§ TASK TO CARRY OUT:
Lines from the line with "rewrite P1, P2, O1, O2." to the line with "(u32FBBufSize (own c));" in the entries below, and only those, must be output exactly, with both ends included.

§ SOURCE RECORDS:
========================
Lemma running_keeps {A} (m : cam_prog V J Y A) Sv Se Ss c a c' :
  cam_keeps m → running Sv Se Ss c → m c = Ok (a, c') → running Sv Se Ss c'.
Proof.
  intros Hm ([fd [A1 A2]] & [fd' (B1 & B2 & B3)] & D1) E. specialize (Hm _ _ _ E).
  unfold fds_state in Hm. injection Hm as E1 E2 E3 E4 E5 E6 E7. unfold running, cap_holds, enc_holds.
  rewrite E1, E2, E3, E4, E5, E6, E7. split; [by exists fd|]. split; [by exists fd'|done].
Qed.

(** What the two functions that open a device of the program itself change. *)
Definition opened (fd : Z) c c' : Prop :=
  cap c' = cap c ∧ enc c' = enc c ∧ i32KpdFd (own c') = i32KpdFd (own c) ∧
  opens (sys_fds (os c)) (sys_fds (os c')) fd.

Lemma opens_close (S S1 S2 : gset Z) fd fd' : 0 <= fd →
  opens S S1 fd → opens (S1 ∖ {[fd]}) S2 fd' → opens S S2 fd'.
Proof.
  intros Hfd [[]|(_ & Hn & ->)]; [lia|].
  replace (({[fd]} ∪ S) ∖ {[fd]}) with S by set_solver. done.
Qed.

Lemma keypad_loop_fds n minor c fd c' : keypad_loop n minor c = Ok (fd, c') → opened fd c c'.
Proof.
  revert minor c. induction n as [|n IH]; intros minor c; cbn [keypad_loop].
  { intros [= <- <-]. repeat split. left. split; [lia|done]. }
  rewrite ask_run. pose proof (sys_open_kpd (os c) minor) as Ho.
  change (respond _ _).2 with (told c (KpdOpen minor)) in Ho. set (f := told _ _) in *.
  change (respond _ _).1 with (os (asked c (KpdOpen minor))) in Ho. set (c1 := asked c (KpdOpen minor)) in *.
  destruct (f <? 0) eqn:Ef.
  { intros [= <- <-]. repeat split. apply Z.ltb_lt in Ef. left. split; [lia|].
    destruct Ho as [[]|[]]; [done|lia]. }
  rewrite ask_run. match goal with |- (if ?b then _ else _) _ = _ → _ => destruct b end.
  { intros E. apply cam_mret_run in E as [<- <-]. split_and!; [done..|]. by rewrite sys_asked. }
  rewrite ask_run. intros E. apply IH in E as (E1 & E2 & E3 & E4). split_and!; [done..|].
  rewrite sys_asked_close, sys_asked in E4 by done. apply Z.ltb_ge in Ef. by eapply opens_close.
Qed.

Lemma InitFBDevice_fds c fd c' : InitFBDevice c = Ok (fd, c') → opened fd c c'.
Proof.
  unfold InitFBDevice. rewrite cam_bind_run. cbn [update]. rewrite ask_run. cbn [os].
  match goal with |- context [asked ?x FbOpen] => set (c0 := x) end.
  pose proof (sys_open_fb (os c0)) as Ho. change (respond _ FbOpen).2 with (told c0 FbOpen) in Ho.
  change (respond _ FbOpen).1 with (os (asked c0 FbOpen)) in Ho. set (c1 := asked c0 FbOpen) in *.
  set (f := told c0 FbOpen) in *. destruct (f <? 0) eqn:Ef.
  { intros [= <- <-]. repeat split. apply Z.ltb_lt in Ef. left. split; [lia|].
    destruct Ho as [[]|[]]; [done|lia]. }
  apply Z.ltb_ge in Ef.
  assert (∀ S1, S1 = sys_fds (os c1) → opens (sys_fds (os c)) (S1 ∖ {[f]}) (-1)) as Hfail.
  { intros S1 ->. eapply opens_close; [exact Ef|exact Ho|]. left. split; [lia|done]. }
  rewrite ask_run. destruct (told c1 (FBIOGET_VSCREENINFO f)) as [[xres yres]|].
  - rewrite cam_bind_run. cbn [update]. rewrite ask_run. destruct (told _ (FbMmap f _)).
    + rewrite cam_bind_run. cbn [update]. rewrite !ask_run, cam_bind_run. cbn [update]. intros E.
      apply cam_mret_run in E as [<- <-]. split_and!; [done..|]. cbn [os].
      repeat (rewrite sys_asked by done; cbn [os]). exact Ho.
    + rewrite ask_run. intros E. apply cam_mret_run in E as [<- <-]. split_and!; [done..|]. rewrite sys_asked_close.
      apply Hfail. repeat (rewrite sys_asked by done; cbn [os]). done.
  - rewrite ask_run. intros E. apply cam_mret_run in E as [<- <-]. split_and!; [done..|]. rewrite sys_asked_close.
    apply Hfail. by rewrite sys_asked.
Qed.

Lemma on_cap_inv {A} (m : V4l.M V A) c a c' : on_cap m c = Ok (a, c') →
  m (cap c) = Ok (a, cap c') ∧ own c' = own c ∧ os c' = os c ∧ enc c' = enc c.
Proof. unfold on_cap. destruct (m (cap c)) as [[b s]|] eqn:E; [|done]. by intros [= <- <-]. Qed.

Lemma on_enc_inv {A} (m : prog jpeg_vars jreq J A) c a c' : on_enc m c = Ok (a, c') →
  m (enc c) = Ok (a, enc c') ∧ own c' = own c ∧ os c' = os c ∧ cap c' = cap c.
Proof. unfold on_enc. destruct (m (enc c)) as [[b s]|] eqn:E; [|done]. by intros [= <- <-]. Qed.

(** Closing the frame buffer and the keypad. *)
Lemma close_both (S1 S2 S3 : gset Z) kpd fb : 0 <= kpd → 0 <= fb →
  opens S1 S2 kpd → opens S2 S3 fb → S3 ∖ {[fb]} ∖ {[kpd]} = S1.
Proof.
  intros ?? [[]|(_ & N1 & ->)]; [lia|]. intros [[]|(_ & N2 & ->)]; [lia|].
  replace (({[fb]} ∪ ({[kpd]} ∪ S1)) ∖ {[fb]}) with ({[kpd]} ∪ S1) by set_solver. set_solver.
Qed.

Ltac syssimp := repeat (rewrite ?sys_asked_close, ?sys_asked by done; cbn [os own]).

Lemma open_devices_fds Sv Se Ss e c r c' : closed Sv Se Ss c → open_devices e c = Ok (r, c') →
  match r with Some _ => closed Sv Se Ss c' | None => running Sv Se Ss c' end.
Proof.
  intros (Hv & He & Hs). unfold open_devices. rewrite cam_bind_run.
  destruct (InitKpdDevice c) as [[kpd c1]|] eqn:Ek; [|done].
  apply keypad_loop_fds in Ek as (K1 & K2 & _ & K4). rewrite Hs in K4. rewrite cam_bind_run. cbn [update].
  match goal with |- context [Camera ?a ?b ?x ?y ?z ?t] => set (c2 := Camera a b x y z t) end.
  destruct (kpd <? 0) eqn:Ekpd.
  { intros E. apply cam_mret_run in E as [<- <-]. apply Z.ltb_lt in Ekpd. unfold closed, c2. cbn.
    rewrite K1, K2. destruct K4 as [[_ K4]|[]]; [done|lia]. }
  apply Z.ltb_ge in Ekpd. rewrite cam_bind_run. destruct (InitFBDevice c2) as [[fb c3]|] eqn:Ef; [|done].
  apply InitFBDevice_fds in Ef as (F1 & F2 & F3 & F4). rewrite cam_bind_run. cbn [update].
  match goal with |- context [Camera ?a ?b ?x ?y ?z ?t] => set (c4 := Camera a b x y z t) end.
  assert (cap c4 = cap c ∧ enc c4 = enc c) as [G1 G2] by (cbn; rewrite F1, F2, <- K1, <- K2; done).
  destruct (fb <? 0) eqn:Efb.
  { rewrite ask_run. intros E. apply cam_mret_run in E as [<- <-]. apply Z.ltb_lt in Efb. unfold closed.
    syssimp. unfold asked. cbn [cap enc]. rewrite G1, G2. split_and!; [done..|]. cbn [c2 os] in F4.
    change (os c4) with (os c3). destruct F4 as [[_ ->]|[]]; [|lia]. destruct K4 as [[]|(_ & K4 & ->)]; [lia|set_solver]. }
  apply Z.ltb_ge in Efb. pose proof (close_both _ _ _ _ _ Ekpd Efb K4 F4) as Hboth.
  rewrite cam_bind_run. destruct (on_cap (InitV4LDevice e) c4) as [[err c5]|] eqn:Ei; [|done].
  apply on_cap_inv in Ei as (Ei & O1 & O2 & O3). apply InitV4LDevice_fds in Ei. rewrite G1, Hv in Ei.
  rewrite G2 in O3. rewrite cam_bind_run. cbn [get_own].
  destruct (err =? ERR_V4L_SUCCESS); cbn [negb].
  2: { rewrite !ask_run. intros E. apply cam_mret_run in E as [<- <-]. unfold closed. syssimp.
       unfold asked. cbn [cap enc]. rewrite O2, O3. done. }
  rewrite cam_bind_run. destruct (on_enc (InitJpegDevice e) c5) as [[rj c6]|] eqn:Ej; [|done].
  apply on_enc_inv in Ej as (Ej & P1 & P2 & P3). apply InitJpegDevice_fds in Ej. rewrite O3, He in Ej.
  destruct Ei as [fd Ei]. rewrite <- P3 in Ei. destruct (rj <? 0).
  - rewrite cam_bind_run. destruct (on_cap FinializeV4LDevice c6) as [[u c7]|] eqn:Efin; [|done].
    apply on_cap_inv in Efin as (Efin & Q1 & Q2 & Q3). eapply FinializeV4LDevice_fds in Efin; [|exact Ei].
    rewrite !ask_run. intros E. apply cam_mret_run in E as [<- <-]. unfold closed. syssimp.
    unfold asked. cbn [cap enc]. rewrite Q2, Q3, P2, O2. done.
  - intros E. apply cam_mret_run in E as [<- <-]. split; [by exists fd|]. split; [done|].
    rewrite P1, P2, O1, O2. cbn [c4 own i32FBFd i32KpdFd VinDemo.set_fb os]. rewrite F3. exact Hboth.
Qed.

Lemma shut_down_fds Sv Se Ss c r c' : running Sv Se Ss c → shut_down c = Ok (r, c') → closed Sv Se Ss c'.
Proof.
  intros ([fd Hv] & [fd' He] & Hs). unfold shut_down. rewrite cam_bind_run.
  destruct (on_enc FinializeJpegDevice c) as [[u c1]|] eqn:Ej; [|done].
  apply on_enc_inv in Ej as (Ej & P1 & P2 & P3). eapply FinializeJpegDevice_fds in Ej; [|exact He].
  rewrite cam_bind_run. destruct (on_cap FinializeV4LDevice c1) as [[u' c2]|] eqn:Ei; [|done].
  apply on_cap_inv in Ei as (Ei & O1 & O2 & O3). rewrite P3 in Ei. eapply FinializeV4LDevice_fds in Ei; [|exact Hv].
  rewrite cam_bind_run. cbn [get_own]. rewrite !ask_run. apply closed_keeps; [apply cam_keeps_exit_prog|].
  unfold closed. syssimp. unfold asked. cbn [cap enc]. rewrite O1, O2, O3, P1, P2. done.
Qed.

(** A signal while the program runs closes everything, too. *)
Lemma myExitHandler_fds Sv Se Ss c r c' : running Sv Se Ss c → myExitHandler c = Ok (r, c') → closed Sv Se Ss c'.
Proof.
  intros Hr. unfold myExitHandler. rewrite cam_bind_run. cbn [get_own].
  match goal with |- ?m c = _ → _ => assert (∃ k : cam_prog V J Y unit, cam_keeps k ∧ m c = (_ ← k;
    _ ← on_enc FinializeJpegDevice; _ ← on_cap FinializeV4LDevice;
    _ ⟵ VIDEO_FORMAT_CHANGE (i32FBFd (own c)) true; _ ⟵ FbMunmap (u32FBBufSize (own c));
    _ ⟵ IOCTL_LCD_ENABLE_INT (i32FBFd (own c)); _ ⟵ OClose (i32FBFd (own c));
    _ ⟵ OClose (i32KpdFd (own c)); exit_prog (-9)) c) as (k & Hk & ->) end.
  { eexists (_ ⟵ IOCTL_LCD_DISABLE_INT (i32FBFd (own c)); _ ← on_cap StopV4LCapture;
      fill_screen 0). split; [cam_keep|].
    rewrite cam_bind_run, !ask_run, !cam_bind_run. by destruct (on_cap StopV4LCapture _) as [[? ?]|]. }
  rewrite cam_bind_run. destruct (k c) as [[[] c0]|] eqn:E0; [|done].
  pose proof (Hk _ _ _ E0) as Hfd. unfold fds_state in Hfd. injection Hfd as _ _ _ _ F1 F2 _.
  rewrite <- F1, <- F2. eapply running_keeps in E0; [|exact Hk|exact Hr].
  destruct E0 as ([fd Hv] & [fd' He] & Hs). rewrite cam_bind_run.
  destruct (on_enc FinializeJpegDevice c0) as [[u c1]|] eqn:Ej; [|done].
  apply on_enc_inv in Ej as (Ej & P1 & P2 & P3). eapply FinializeJpegDevice_fds in Ej; [|exact He].
  rewrite cam_bind_run. destruct (on_cap FinializeV4LDevice c1) as [[u' c2]|] eqn:Ei; [|done].
  apply on_cap_inv in Ei as (Ei & O1 & O2 & O3). rewrite P3 in Ei. eapply FinializeV4LDevice_fds in Ei; [|exact Hv].
  rewrite !ask_run. apply closed_keeps; [apply cam_keeps_exit_prog|].
  unfold closed. syssimp. unfold asked. cbn [cap enc]. rewrite O2, O3, P2. done.
Qed.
========================
§ PROBLEM SOLUTION:
    rewrite P1, P2, O1, O2. cbn [c4 own i32FBFd i32KpdFd VinDemo.set_fb os]. rewrite F3. exact Hboth.
Qed.

Lemma shut_down_fds Sv Se Ss c r c' : running Sv Se Ss c → shut_down c = Ok (r, c') → closed Sv Se Ss c'.
Proof.
  intros ([fd Hv] & [fd' He] & Hs). unfold shut_down. rewrite cam_bind_run.
  destruct (on_enc FinializeJpegDevice c) as [[u c1]|] eqn:Ej; [|done].
  apply on_enc_inv in Ej as (Ej & P1 & P2 & P3). eapply FinializeJpegDevice_fds in Ej; [|exact He].
  rewrite cam_bind_run. destruct (on_cap FinializeV4LDevice c1) as [[u' c2]|] eqn:Ei; [|done].
  apply on_cap_inv in Ei as (Ei & O1 & O2 & O3). rewrite P3 in Ei. eapply FinializeV4LDevice_fds in Ei; [|exact Hv].
  rewrite cam_bind_run. cbn [get_own]. rewrite !ask_run. apply closed_keeps; [apply cam_keeps_exit_prog|].
  unfold closed. syssimp. unfold asked. cbn [cap enc]. rewrite O1, O2, O3, P1, P2. done.
Qed.

(** A signal while the program runs closes everything, too. *)
Lemma myExitHandler_fds Sv Se Ss c r c' : running Sv Se Ss c → myExitHandler c = Ok (r, c') → closed Sv Se Ss c'.
Proof.
  intros Hr. unfold myExitHandler. rewrite cam_bind_run. cbn [get_own].
  match goal with |- ?m c = _ → _ => assert (∃ k : cam_prog V J Y unit, cam_keeps k ∧ m c = (_ ← k;
    _ ← on_enc FinializeJpegDevice; _ ← on_cap FinializeV4LDevice;
    _ ⟵ VIDEO_FORMAT_CHANGE (i32FBFd (own c)) true; _ ⟵ FbMunmap (u32FBBufSize (own c));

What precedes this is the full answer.